Despite registering a 297.9 million Br profit after tax in 2011/12 fiscal year, the Earning per Share (EPS) of United Bank stayed the same, hovering at 52.8pc as the result of the difference in the rate of increase of the profit after tax and the paid-up capital.
Although the bank's paid up-capital increased by 11pc to 580.9 million Br, the increase in profit was much greater, showing a 28.5pc increase.
The strength of the bank is not only about the profit achieved on the financial front in the fiscal year, it was also about the foundation on which the bank is building itself, said Getachwe Ayele board chairman of the bank at the 14th general meeting of shareholders at the Hilton Addis on November 13, 2012.
During the last fiscal year, the total capital of the bank, which comprised of paid up capital, legal reserve, retained earnings and premium on shares, stood at 1.1 billion Br, showing a 22.2pc increment compared with the previous year. The bank, which was established in 1998, also managed to increase its paid-up capital to 580.9 millionBr.
Our main focus is to strengthen the bank by building its capital, Berhanu Getaneh, president of the bank told Fortune. Even if it may erode the shareholders return in the short term, the bank's centre of attention will stay the same.
Most of the shareholders' who attended the meeting endorsed this strategy of the bank, which focused on raising the bank's capital to win over future challenges.
Although shareholders" return does not show increment from the previous year, we are happy because our bank's capacity to meet its liabilities and other risks such as credit and operational risks is improving time to time, Samson Leuleseged (Eng), one of the shareholders of the bank told Fortune after the meeting ended.
Even if the current level of the bank's Capital Adequacy Ratio (CAR), which stood 21.5pc in 2011/12, slightly drops from its prior year figure, it is more than twice the legal requirement.
Similar to the capital status of the bank, liquidity level has also declined as confirmed by various liquidity ratios.
Liquid assets to total assets ratio declined to 32.6pc in 2011/12 from 46.1pc while liquid assets to total deposits ratio decreased to 42.5pc to 58.7pc.
The decline is attributed by the president of the bank due to the directive of the National Bank of Ethiopia (NBE) that compels banks to invest 27pc of gross loan disbursement in five-year NBE bonds.
All private banks operating in the country have to purchase three per cent interest bearing bonds amounting to 27pc of each loan they advance, according to the central bank directive.

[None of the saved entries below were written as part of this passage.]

(* ===== verification/Metrics.v ===== *)
(** * Prometheus metrics of the KBS ([kbs/src/prometheus/mod.rs])

    The registry is a global mutable state: plain counters and gauges, counter
    families keyed by a label value, and histograms, which are kept as the
    list of their observations.  Metrics are named by the name they are
    exported under. *)
From S2P Require Import Prelude.

Record Metrics := {
  counters : gmap string Z;
  counter_vecs : gmap (string * string) Z;
  histograms : gmap string (list Z);
}.

Definition no_metrics : Metrics :=
  {| counters := ∅; counter_vecs := ∅; histograms := ∅ |}.

Definition RESOURCE_READS_TOTAL := "kbs_resource_reads_total".
Definition RESOURCE_WRITES_TOTAL := "kbs_resource_writes_total".
Definition REQUEST_TOTAL := "kbs_http_requests_total".
Definition REQUEST_DURATION := "kbs_http_request_duration_seconds".
Definition REQUEST_SIZES := "kbs_http_request_size_bytes".
Definition RESPONSE_SIZES := "kbs_http_response_size_bytes".
Definition KBS_POLICY_EVALS := "kbs_policy_evaluations_total".
Definition KBS_POLICY_APPROVALS := "kbs_policy_approvals_total".
Definition KBS_POLICY_VIOLATIONS := "kbs_policy_violations_total".
Definition KBS_POLICY_ERRORS := "kbs_policy_errors_total".
Definition ATTESTATION_REQUESTS := "kbs_attestation_requests_total".
Definition ATTESTATION_SUCCESSES := "kbs_attestation_successes_total".
Definition ATTESTATION_FAILURES := "kbs_attestation_failures_total".
Definition ATTESTATION_ERRORS := "kbs_attestation_errors_total".
Definition AUTH_REQUESTS := "kbs_auth_requests_total".
Definition AUTH_SUCCESSES := "kbs_auth_successes_total".
Definition AUTH_ERRORS := "kbs_auth_errors_total".
Definition ACTIVE_CONNECTIONS := "kbs_http_active_connections".
Definition BUILD_INFO := "kbs_build_info".

(** The value of a counter or gauge, zero until it is first touched. *)
Definition count (c : string) (m : Metrics) : Z := default 0 (counters m !! c).

Definition count_vec (c l : string) (m : Metrics) : Z :=
  default 0 (counter_vecs m !! (c, l)).

Definition observations (h : string) (m : Metrics) : list Z :=
  default [] (histograms m !! h).

Definition add (c : string) (d : Z) (m : Metrics) : Metrics :=
  {| counters := <[c := count c m + d]> (counters m);
     counter_vecs := counter_vecs m; histograms := histograms m |}.

(** [.inc()] and [.dec()]. *)
Definition inc (c : string) : Metrics -> Metrics := add c 1.
Definition dec (c : string) : Metrics -> Metrics := add c (-1).

(** [.with_label_values(&[l]).inc()]. *)
Definition inc_vec (c l : string) (m : Metrics) : Metrics :=
  {| counters := counters m;
     counter_vecs := <[(c, l) := count_vec c l m + 1]> (counter_vecs m);
     histograms := histograms m |}.

(** [.observe(x)]. *)
Definition observe (h : string) (x : Z) (m : Metrics) : Metrics :=
  {| counters := counters m; counter_vecs := counter_vecs m;
     histograms := <[h := observations h m ++ [x]]> (histograms m) |}.

Lemma count_add c c' d m :
  count c (add c' d m) = count c m + (if decide (c' = c) then d else 0).
Proof.
  unfold count at 1, add. cbn. rewrite lookup_insert.
  case_decide; subst; cbn; [lia|]. unfold count. lia.
Qed.

Lemma count_inc c c' m :
  count c (inc c' m) = count c m + (if decide (c' = c) then 1 else 0).
Proof. apply count_add. Qed.

Lemma count_dec c c' m :
  count c (dec c' m) = count c m - (if decide (c' = c) then 1 else 0).
Proof. unfold dec. rewrite count_add. case_decide; lia. Qed.

Lemma count_inc_vec c c' l m : count c (inc_vec c' l m) = count c m.
Proof. reflexivity. Qed.

Lemma count_observe c h x m : count c (observe h x m) = count c m.
Proof. reflexivity. Qed.

Lemma count_vec_inc c l c' m : count_vec c l (inc c' m) = count_vec c l m.
Proof. reflexivity. Qed.

Lemma observations_observe h h' x m :
  observations h (observe h' x m) =
  observations h m ++ (if decide (h' = h) then [x] else []).
Proof.
  unfold observations at 1, observe. cbn. rewrite lookup_insert.
  case_decide; subst; cbn; [reflexivity|]. now rewrite app_nil_r.
Qed.

Lemma observations_inc h c m : observations h (inc c m) = observations h m.
Proof. reflexivity. Qed.

Lemma observations_dec h c m : observations h (dec c m) = observations h m.
Proof. reflexivity. Qed.

#[export] Hint Rewrite count_inc count_dec count_inc_vec count_observe
  observations_observe observations_inc observations_dec : metrics.

(** Evaluate counters after a sequence of increments. *)
Ltac metrics_simpl := autorewrite with metrics;
  repeat match goal with
    | |- context [decide (?a = ?b)] =>
        first [ rewrite (decide_True (P := (a = b))) by reflexivity
              | rewrite (decide_False (P := (a = b))) by (vm_compute; discriminate) ]
    end.

Ltac count_lia := metrics_simpl; lia.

The bank' has invested 1.1 billion Br in NBE five year bonds in 2011/12 fiscal year, which accounts for 18.2pc of the total assets of the bank.
To minimize the pressure that arise from this requirement, we are focusing on deposits mobilization, according to Berhanu.
The bank, which were giving service with a total of 68 branches managed to mobilize 6.8 billion Br from depositors, which grew by 11.4pc compared with the previous year. Out of the total deposits, saving deposits took the lion's share accounting for 62.3pc while demand and time deposits accounted for 26.7pc and 11pc, respectively.
This performance improved the bank's loan to deposits ratio from 52.5pc to 59pc even if the amount of loan disbursed by the bank rise by 24.7pc in 2011/12 fiscal year.
The outstanding loans and advances balance of the bank stood at 4.1 billion Br last year, showing a growth of 808.4 million Br over previous year same period performance and earned 515.7 million Br interest income for the bank.
The interest income, which accounts 62pc of the total income collected by the bank increased by a staggering 52.2pc during the year whereas non-interest income has increased by a modest 8.4pc to 312.9 million Br.
Even if the non-interest income items such as commissions, fees and charges have shown a decent raise by 29.3pc, the increase has been eaten up by a decline in foreign exchange dealings income by 20.3pc to 265.3 million Br in 2011/12. This figure is even less than the income from foreign transaction dealings in 2009/10, which amounts to 388.9 millionBr.
Even if the decline in foreign exchange dealings income is industry wide phenomenon due to macroeconomic factors and stiff competition among local banks, the bank should analyses this trends and design appropriate strategy to protect its market, according to Abdulmena Mohammed, accounts manager for Portobello Group Ltd, a London-based holding company with subsidiaries in property investments and developments.
The president of the bank agrees with the expert opinion.
The financial crises and high rate of unemployment rate in the developed countries affected not only United Bank but also the entire nation, said Berhanu.
In the future we are planning to strengthen our deposits mobilization efforts and implement more cost redaction strategies, he added.
United Bank spent 52pc out of its total operating expense on staff and administration expenses. This figure showed a 41pc increment compared with the previous year.
This indicates that United has incurred staff and administration expense of 21.7 cent to generate one birr. Although, this spending is lower than last years figure of 24.9 cent, it is still around the industry average, which stood at 20.2 cent in 2010/11.